Cambridge University Hospitals NHS FT has achieved the highest international quality standard for the use of technology, data and analytics to support the delivery of inpatient care.
CUH is now the first healthcare trust in the UK to achieve ‘Stage 7’, the highest rating of the HIMSS Analytics international Electronic Medical Record Adoption Model (EMRAM).
The assessment was held virtually on Thursday 15 and Friday 16 October 2020, when HIMSS inspectors observed clinical staff from various areas of Addenbrooke’s and The Rosie.
The Trust uses Epic as its electronic patient record system and in 2015 was validated against Stage 6 of the model, achieved within a year of use of the electronic patient record. In October 2018, CUH became the first in the UK to successfully attest against the Stage 6 standards, which were made considerably harder earlier that year.
Dr Afzal Chaudhry, Consultant Nephrologist and Director of Digital at CUH, said: “A tremendous amount of work has taken place across our hospitals over the past six years, since we implemented our Trust-wide Epic electronic patient record system and integrated technologies, to transform and better support how we provide care to our patients.”

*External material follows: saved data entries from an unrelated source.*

Lemma program_settles st : Program -> finite_set (derives rule keep) -> (forall i, starts (vars st i) (kept i) (fun x => rule [] (mk i x))) -> settles (fun fuel => iterate fuel changed_all body st) completed.
Proof.
  intros HP Hfin Hst. eapply loop_settles; [by apply program_round|apply in_known_dec|done|intros i; apply Hst| | |].
  - intros f. apply Hst.
  - intros f. unfold in_pending. rewrite (proj2 (proj2 (Hst _))). by rewrite mk_view.
  - intros st' r Hok' Hc Hd i. destruct (prog_changed_spec HP st' _ r Hok' Hc) as (Hv & Ha & _ & _ & Hf). destruct (Hv i) as [Hvi _]. pose proof (Ha i) as Hai.
    assert (Hnil : recent (vars r i) = []) by (destruct (recent (vars r i)) eqn:E; [done|]; assert (false = true); [|done]; apply Hf; exists i; by rewrite E).
    destruct (complete_spec _ Hvi Hnil Hai) as (l & Hl & Hs & Hin). exists l. split; [done|]. split; [done|]. intros x. rewrite Hin, <- Hd. unfold in_stable. by rewrite view_mk.
Qed.
End Program.

(** ** Programs whose variables are all kept distinct *)

Section Simple.
Context {I : Type} {T : I -> Type} {HO : forall i, Ord (T i)} {St Fact : Type}.
Context (vars : St -> forall i, DVariable (T i)) (mk : forall i, T i -> Fact) (view : Fact -> sigT T).
Context (changed_all : St -> bool * St) (body : St -> outcome St) (rule : list Fact -> Fact -> Prop).

Definition all_distinct (i : I) : bool := true.
(** A state right after [changed]. *)
Definition settled (st : St) : Prop := forall i, dvar_ok (vars st i) /\ forall x, ~ pending (vars st i) x.

Lemma simple_program :
  (forall st i, vars (changed_all st).2 i = (changed (vars st i)).2) -> (forall st, (changed_all st).1 = true <-> exists i, (changed (vars st i)).1 = true) ->
  (forall st, settled st -> exists st', body st = Ret st' /\ (forall i, exists P, adds (vars st i) P (vars st' i)) /\
    forall f, in_pending vars view st' f <-> delta rule (in_known vars view st) (in_recent vars view st) f) ->
  Program vars view changed_all body rule keep_all all_distinct.
Proof.
  intros Hv Hf Hb. split; [done|done|by left|]. intros st Hok Hta. destruct (Hb st) as (st' & Hst' & Hadds & Hp).
  { intros i. split; [apply Hok|]. intros x. unfold pending. rewrite Hta, in_batches_nil. tauto. }
  destruct (adds_program vars view rule all_distinct st st' Hok Hadds Hp) as (Hok' & Hs' & Hr' & Hp'). exists st'. split_and!; try done. intros f. rewrite Hr'. unfold keep_all. tauto.
Qed.

Context (view_mk : forall i x, view (mk i x) = existT i x) (mk_view : forall f, mk (projT1 (view f)) (projT2 (view f)) = f).

Lemma simple_settles st : Program vars view changed_all body rule keep_all all_distinct -> finite_set (derives rule keep_all) ->
  (forall i, adds variable (fun x => rule [] (mk i x)) (vars st i)) -> settles (fun fuel => iterate fuel changed_all body st) (completed vars mk rule keep_all).
Proof.
  intros HP Hfin Hinit. eapply program_settles; [done|done|done|done|]. intros i. by apply (starts_adds _ _ _ (Hinit i)).
Qed.

End Simple.

Lemma settled_pending {I : Type} {T : I -> Type} {HO : forall i, Ord (T i)} {St : Type} (vars : St -> forall i, DVariable (T i)) st st' i P x :
  settled vars st -> adds (vars st i) P (vars st' i) -> pending (vars st' i) x <-> P x.
Proof. intros Hs (_ & _ & _ & _ & ->). destruct (Hs i) as [_ Hn]. specialize (Hn x). tauto. Qed.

“In 2014 we successfully moved away from using paper patient records and introduced fully digital ways of documenting patient care and accessing clinical information to better support patient care and safety.”
“Today over 99 per cent of all of our clinical activity is recorded within patients’ electronic health record within our Trust-wide Epic system, in real-time, using integrated computers, handheld and mobile devices.”
“We are absolutely delighted to be formally recognised as a Stage 7 trust – an accolade currently held by only six other European healthcare institutions. This recognition reflects how our clinicians and clinical teams across our hospitals are using advanced technologies, data and analytics, as part of their everyday clinical practice to support the care that they give to our patients.”
During the inspection, demonstrations included medication administration, specimen collection, the administration of communally stored human milk, and blood transfusion – all of which are key components of EMRAM Stage 7.
Dr Chaudhry explains: “In all 51 of our inpatient wards, all five critical care areas and across our emergency department, we use technology to scan for safety. This involves our nurses using mobile devices at the bedside to scan barcodes on patient identity wristbands and medications – both of which are linked to patients’ records within our Epic system – to ensure that the right medications and dose are administered to the right patients, in the right way, and at the right time…each and every time.”
“Our clinicians also scan identity barcodes when collecting blood samples from patients, when undertaking blood transfusions, and when administering communally stored expressed human milk to babies; again to ensure patient safety.”
The HIMSS Analytics eight-stage (0-7) EMRAM incorporates methodology and algorithms to assess hospitals around the world with respect to the clinical and operational adoption of technology in the delivery of high-quality care.